(* ===== verification/CallsKeep.v ===== *)
(** * What every lease call keeps

    A relation on databases that the statements of the lease repository keep
    is kept by its calls.  [KeptWhileLeased] asks this of the statements every
    call is made of, [KeptByStatements] also of the job updates of a claim and
    a cancellation, [KeptByClaims] and [KeptByPush] of the statements that only
    a claim or an enqueued push runs; the lemmas of this file then hold for
    any instance, so that a frame property of the whole repository costs one
    lemma per statement. *)
From S2P Require Import Prelude GoStd Deployment Queue Route Schema Evidence DeploymentStore LeaseCore Lease LeaseInv LeaseSteps LeaseSpec Activation Resolution ActivationSteps Enqueue LeaseSystem.
From stdpp Require Import relations.
#[local] Open Scope Z_scope.

(** Apart from claims and cancellations every update of a job is one of a
    leased job. *)
Class KeptWhileLeased (R : DB → DB → Prop) : Prop := {
  ks_preorder :: PreOrder R;
  ks_update_leased i f : tx_rel R (update_job i isLeased f);
  ks_update_attempt a w f : tx_rel R (update_attempt a w f);
  ks_update_slot e w f : tx_rel R (update_slot e w f);
  ks_update_op k w f : tx_rel R (update_op k w f);
  ks_update_head e w f : (∀ h, h_hostname (f h) = h_hostname h) → tx_rel R (update_head e w f);
  ks_insert_op o : tx_rel R (insert_op o);
  ks_servers x y d : R d (set_servers x y d);
  ks_slots x d : R d (set_slots x d);
  ks_deployments x d : R d (set_deployments x d);
  ks_releases x d : R d (set_releases x d);
  ks_logs x y z d : R d (set_logs x y z d);
}.
Class KeptByStatements (R : DB → DB → Prop) : Prop := {
  ks_while_leased :: KeptWhileLeased R;
  ks_update_job i w f : tx_rel R (update_job i w f);
}.
Class KeptByClaims (R : DB → DB → Prop) : Prop := {
  kc_insert_attempt r : tx_rel R (insert_attempt r);
  kc_frozen x y z d : R d (set_frozen x y z d);
}.
Class KeptByPush (R : DB → DB → Prop) : Prop := { kp_insert_job i kt row : tx_rel R (insert_job i kt row) }.

Section keep.
Context (R : DB → DB → Prop) `{!KeptWhileLeased R}.

#[local] Hint Resolve ks_update_leased ks_update_attempt ks_update_slot ks_update_op ks_insert_op : txrel.
#[local] Hint Extern 1 (tx_rel R (update_head _ _ _)) => apply ks_update_head; intros; reflexivity : txrel.

(** ** Statements *)

Lemma keep_update_release e w f : tx_rel R (update_release e w f).
Proof using Type*.
  intros d u d' [(_&->&_)|(r&_&_&_&_&_&->)]%update_release_inv; [done|apply ks_releases].
Qed.
Lemma keep_transition id target now : tx_rel R (transitionDeployment id target now).
Proof using Type*. apply (rel_transition _). intros. apply ks_deployments. Qed.
Lemma keep_append i a t : tx_rel R (appendAgentJobEvent i a t).
Proof using Type*. intros d u d' ->%appendAgentJobEvent_inv. apply ks_logs. Qed.
Lemma keep_audit a b c : tx_rel R (insertServerAuditEvent a b c).
Proof using Type*. apply tx_rel_write. intros d. apply ks_logs. Qed.
Lemma keep_routeEvent a b c : tx_rel R (insertRouteEvent a b c).
Proof using Type*. apply tx_rel_write. intros d. apply ks_logs. Qed.
Lemma keep_lockServer srv dg : tx_rel R (lockActiveServerCredential srv dg).
Proof using Type*. by intros d u d' [_ ->]%lockActiveServerCredential_inv. Qed.
Lemma keep_lockAdministrator p now : tx_rel R (lockAdministratorSession p now).
Proof using Type*. by intros d u d' [_ ->]%lockAdministratorSession_inv. Qed.
Lemma keep_lockLease srv dg a : tx_rel R (lockLeaseRows srv dg a).
Proof using Type*. intros d [[s j] r] d' H. by apply lockLeaseRows_inv in H as (->&_). Qed.
Lemma keep_reauthorize srv dg a fence now : tx_rel R (reauthorize srv dg a fence now).
Proof using Type*. intros d [j r] d' H. by apply reauthorize_inv in H as (->&_). Qed.
Lemma keep_commit {A} (m : Tx DB Err A) : tx_rel R m → tx_rel R (commitTx m).
Proof using Type*. intros Hm d x d' [H _]%commitTx_inv. by eapply Hm. Qed.
Lemma keep_execute m : tx_rel R m → tx_rel R (execute m).
Proof using Type*. intros Hm d u d' [b H]%execute_inv. by eapply Hm. Qed.
#[local] Hint Resolve keep_update_release keep_transition keep_append keep_audit keep_routeEvent keep_lockServer
  keep_lockAdministrator keep_lockLease keep_reauthorize keep_commit : txrel.

(** ** Shared pieces *)

Lemma keep_block i a k e sm now : tx_rel R (blockActivationForReconciliation i a k e sm now).
Proof using Type*. unfold blockActivationForReconciliation. tx_rel. Qed.
#[local] Hint Resolve keep_block : txrel.
Lemma keep_close i a e n dep cancel now draw : tx_rel R (closeExpiredOrRevokedAttempt i a e n dep cancel now draw).
Proof using Type*. unfold closeExpiredOrRevokedAttempt, divertUnresolvedActivation, closeAttemptOrdinary. tx_rel. Qed.
Lemma keep_finalize i : tx_rel R (finalizeActivationSucceeded i).
Proof using Type*. unfold finalizeActivationSucceeded, finalizeReleases, finalizeHead, finalizeLease. tx_rel. Qed.
Lemma keep_late i a k sm rep : tx_rel R (writeLateEvidence i a k sm rep).
Proof using Type*. unfold writeLateEvidence. tx_rel. Qed.
#[local] Hint Resolve keep_close keep_finalize keep_late : txrel.
Lemma keep_recordBlock srv a fence k ev rep now : tx_rel R (recordBlockTx srv a fence k ev rep now).
Proof using Type*. unfold recordBlockTx. tx_rel. Qed.
#[local] Hint Resolve keep_recordBlock : txrel.
Lemma keep_expireOne lk a now draw : tx_rel R (expireOneTx lk a now draw).
Proof using Type*.
  intros d x d' H. unfold expireOneTx in H. repeat (case_match; simplify_eq; try done).
  apply tx_bind_inv in H as (b&d1&Hc%keep_close&[_ ->]%tx_ret_inv). done.
Qed.
Lemma keep_resolveDeclared r now : tx_rel R (dr_clearPlain r) → tx_rel R (dr_audit r) → tx_rel R (resolveDeclared r now).
Proof using Type*. intros Hc Ha. unfold resolveDeclared, refuse, resolveWrites, resolveNotActivated. tx_rel. Qed.
Lemma keep_clearPlain p e i a reason now : tx_rel R (clearPlainReconciliation p e i a reason now).
Proof using Type*. unfold clearPlainReconciliation. tx_rel. Qed.
Lemma keep_confirm p e outcome : tx_rel R (confirmResolvedOutcome p e outcome).
Proof using Type*. unfold confirmResolvedOutcome, refuse. tx_rel. Qed.
Lemma keep_revokeServer p srv reason now draw : tx_rel R (revokeServerTx p srv reason now draw).
Proof using Type*.
  unfold revokeServerTx, revokeInFlightLeases.
  assert (∀ cs, tx_rel R (revokeLoop now draw cs)) as Hl by (induction cs as [|c cs IH]; simpl; unfold revokeOne; tx_rel).
  tx_rel. apply tx_rel_write. intros d. apply ks_servers.
Qed.
Lemma keep_activate srv dg a f img now : tx_rel R (activateTx srv dg a f img now).
Proof using Type*.
  unfold activateTx, activateReplay, activateFresh, readyCandidate.
  assert (∀ o, tx_rel R (λ d, match insert_op o d with
    | inl (ErrPg PgUniqueViolation) => inl ErrAgentLeaseActivationEnvironmentBlocked | r => r end)) as Hi.
  { intros o d u d' H. apply (ks_insert_op o d u d'). by repeat case_match. }
  tx_rel.
Qed.
Lemma keep_resolveActivation p e out reason now : tx_rel R (resolveActivationTx p e out reason now).
Proof using Type*.
  unfold resolveActivationTx. tx_rel; try apply keep_confirm. apply keep_resolveDeclared; simpl; [apply keep_clearPlain|tx_rel].
Qed.
Lemma keep_reconcileActivation srv dg e a f out od now : tx_rel R (reconcileActivationTx srv dg e a f out od now).
Proof using Type*. unfold reconcileActivationTx, refuse. tx_rel; apply keep_resolveDeclared; simpl; tx_rel. Qed.

(** ** Pushes *)

Lemma keep_push `{!KeptByPush R} i kt t p now : tx_rel R (processPushTx i kt t p now).
Proof using Type*.
  assert (∀ A (m : Tx DB Err A), tx_rel R m → tx_rel R (onUnique m)) as Hu.
  { intros A m Hm d x d' H%onUnique_inv. by apply Hm in H. }
  assert (∀ row, tx_rel R (insert_job i kt row)) as Hi by apply kp_insert_job.
  assert (∀ v, tx_rel R (createTx v)) as Hc by (intros v; apply (rel_create _); intros; apply ks_deployments).
  assert (tx_rel R (insert_enqueued i)) as He.
  { intros d x d'. unfold insert_enqueued. case_match; [done|]. intros [= _ <-]. apply ks_logs. }
  unfold processPushTx, enqueueNewIntent. tx_rel.
Qed.

(** ** Reports, whose transaction may commit on an error *)

Section report.
Context (errorText : Err → string).

Lemma keep_aborted srv a fence k prefix cause rep now d :
  R d (blockAfterAbortedTransaction errorText srv a fence k prefix cause rep now d).2.
Proof using Type*.
  unfold blockAfterAbortedTransaction, recordBlockInFreshTransaction.
  destruct (recordBlockTx _ _ _ _ _ _ _ d) as [|[o d']] eqn:E; simpl; [done|]. apply keep_recordBlock in E. by destruct o.
Qed.

Lemma keep_reportOpen srv j r a fence k o rep now d : R d (reportOpen errorText srv j r a fence k o rep now d).2.
Proof using Type*.
  unfold reportOpen, refuseAmbiguous. repeat case_match; simplify_eq; try done; try (by eapply keep_block);
    try (by eapply keep_finalize); try apply keep_aborted.
  all: unfold blockAfterFinalizeFailure; repeat case_match; try done; by eapply keep_block.
Qed.

Lemma keep_report srv dg a fence op ok od sm now d :
  R d (ReportActivationResult errorText srv dg a fence op ok od sm now d).2.
Proof using Type*.
  unfold ReportActivationResult.
  assert (R d (reportActivationResult errorText srv dg a fence op ok od sm now d).2.2) as H.
  { unfold reportActivationResult, recordLateReport, traceDeclaredContradiction.
    repeat case_match; simpl in *; simplify_eq; try done; try (by eapply keep_late); try (by eapply keep_append);
      try apply keep_reportOpen; apply ks_logs. }
  destruct (reportActivationResult _ _ _ _ _ _ _ _ _ _ _) as [oc [res d']]. simpl in H. by destruct oc.
Qed.
End report.

(** ** Every call *)

Lemma keep_tx {A} (m : Tx DB Err A) d : tx_rel R m → R d (run_tx m d).2.
Proof using Type*. intros Hm. unfold run_tx. destruct (m d) as [|[x d']] eqn:E; simpl; [done|by eapply Hm]. Qed.

Definition isPush (c : Call) : bool := match c with CallPush _ _ _ _ _ => true | _ => false end.
Definition isClaim (c : Call) : bool := match c with CallClaim _ _ _ _ _ _ => true | _ => false end.
Definition isCancel (c : Call) : bool := match c with CallCancel _ _ _ => true | _ => false end.

#[local] Hint Resolve keep_expireOne keep_clearPlain keep_revokeServer keep_activate keep_resolveActivation
  keep_reconcileActivation : txrel.

Lemma leased_keeps errorText c d : isPush c = false → isClaim c = false → isCancel c = false → R d (exec errorText c d).
Proof using Type*.
  destruct c; simpl; intros Hp Hc Hx; try done; try apply keep_report; try (apply keep_tx; auto with txrel; fail); try apply keep_tx.
  - apply ks_slots.
  - unfold renewTx. tx_rel.
  - unfold completeTx, completeWrites. tx_rel.
  - unfold acknowledgeCancellationTx, acknowledgeWrites. tx_rel.
  - unfold reconcileTx. tx_rel.
  - unfold markReconciledTx. tx_rel.
  - unfold reportProgressTx. tx_rel.
Qed.

Lemma push_keeps `{!KeptByPush R} errorText c d : isPush c = true → R d (exec errorText c d).
Proof using Type*. destruct c; simpl; intros; try done. apply keep_tx, keep_push. Qed.
End keep.

(** ** Claims and cancellations *)

Section any_job.
Context (R : DB → DB → Prop) `{!KeptByStatements R}.
#[local] Hint Resolve ks_update_job ks_update_attempt ks_update_slot keep_update_release keep_transition keep_append
  keep_lockServer keep_lockAdministrator : txrel.

Lemma keep_tryClaim `{!KeptByClaims R} lk srv i e now : tx_rel R (tryClaim lk srv i e now).
Proof using Type*.
  intros d x d' H. unfold tryClaim in H. destruct (claimChecks _ _ _ _ _ _) as [|[[[[[job prev] cfg] bs] ls]|]]; [done| |by simplify_eq].
  revert d x d' H. change (tx_rel R (tx_bind (claimWrites srv i e job prev cfg bs ls now) (λ l, tx_ret (Some l)))).
  assert (∀ w f, tx_rel R (λ d, match update_job i w f d with
    | inl (ErrPg PgCheckViolation) => inl (ErrPg PgInFailedTransaction) | r => r end)) as Hu.
  { intros w f d u d' H. apply (ks_update_job i w f d u d'). by repeat case_match. }
  assert (∀ r, tx_rel R (insert_attempt r)) as Hins by apply kc_insert_attempt.
  assert (∀ a c, tx_rel R (insertAttemptExecution a c)) as Hx.
  { intros a c d u d'. unfold insertAttemptExecution. case_match; intros [=]; subst. apply kc_frozen. }
  assert (∀ x y z, tx_rel (E := Err) R (tx_write (λ d, set_frozen (x d) (y d) (z d) d))) as Hf.
  { intros x y z. apply tx_rel_write. intros d. apply kc_frozen. }
  assert (∀ a c, tx_rel R (insertFrozenSecretVersions a c)) as Hs by (intros; apply (Hf _ _ _)).
  assert (∀ a c, tx_rel R (insertFrozenLiteralValues a c)) as Hl by (intros; apply (Hf _ _ _)).
  assert (∀ x, tx_rel (E := Err) R (tx_write (λ d, set_releases (x d) d))) as Hr.
  { intros x. apply tx_rel_write. intros d. apply ks_releases. }
  unfold claimWrites, freezeAttempt, copyPreviousAttemptExecution, copyPreviousFrozenSecretVersions,
    copyPreviousFrozenLiteralValues, ensureRelease.
  tx_rel; apply (Hr _).
Qed.
#[local] Hint Resolve keep_tryClaim : txrel.
Lemma keep_claim `{!KeptByClaims R} lk srv dg limit now cs : tx_rel R (claimTx lk srv dg limit now cs).
Proof using Type*.
  unfold claimTx. apply tx_rel_bind; [apply _|apply (keep_lockServer R)|]. intros _. generalize (@nil ClaimedLease).
  induction cs as [|c cs IH]; intros claimed; simpl; tx_rel.
Qed.

Lemma exec_keeps errorText c d : isPush c = false → isClaim c = false → R d (exec errorText c d).
Proof using Type*.
  intros Hp Hc. destruct (isCancel c) eqn:Hx; [|by apply (leased_keeps R)]. destruct c; try done. simpl. apply (keep_tx R).
  unfold requestCancellationTx. tx_rel.
Qed.
Lemma claim_keeps `{!KeptByClaims R} errorText c d : isClaim c = true → R d (exec errorText c d).
Proof using Type*. destruct c; simpl; intros; try done. apply (keep_tx R), keep_claim. Qed.
End any_job.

# ASSIGNMENT
In the data above, start at the line that has "ks_update_leased i f", stop after the line that has "Section keep.", and print every line in between exactly as it stands.

# THE ANSWER
  ks_update_leased i f : tx_rel R (update_job i isLeased f);
  ks_update_attempt a w f : tx_rel R (update_attempt a w f);
  ks_update_slot e w f : tx_rel R (update_slot e w f);
  ks_update_op k w f : tx_rel R (update_op k w f);
  ks_update_head e w f : (∀ h, h_hostname (f h) = h_hostname h) → tx_rel R (update_head e w f);
  ks_insert_op o : tx_rel R (insert_op o);
  ks_servers x y d : R d (set_servers x y d);
  ks_slots x d : R d (set_slots x d);
  ks_deployments x d : R d (set_deployments x d);
  ks_releases x d : R d (set_releases x d);
  ks_logs x y z d : R d (set_logs x y z d);
}.
Class KeptByStatements (R : DB → DB → Prop) : Prop := {
  ks_while_leased :: KeptWhileLeased R;
  ks_update_job i w f : tx_rel R (update_job i w f);
}.
Class KeptByClaims (R : DB → DB → Prop) : Prop := {
  kc_insert_attempt r : tx_rel R (insert_attempt r);
  kc_frozen x y z d : R d (set_frozen x y z d);
}.
Class KeptByPush (R : DB → DB → Prop) : Prop := { kp_insert_job i kt row : tx_rel R (insert_job i kt row) }.

Section keep.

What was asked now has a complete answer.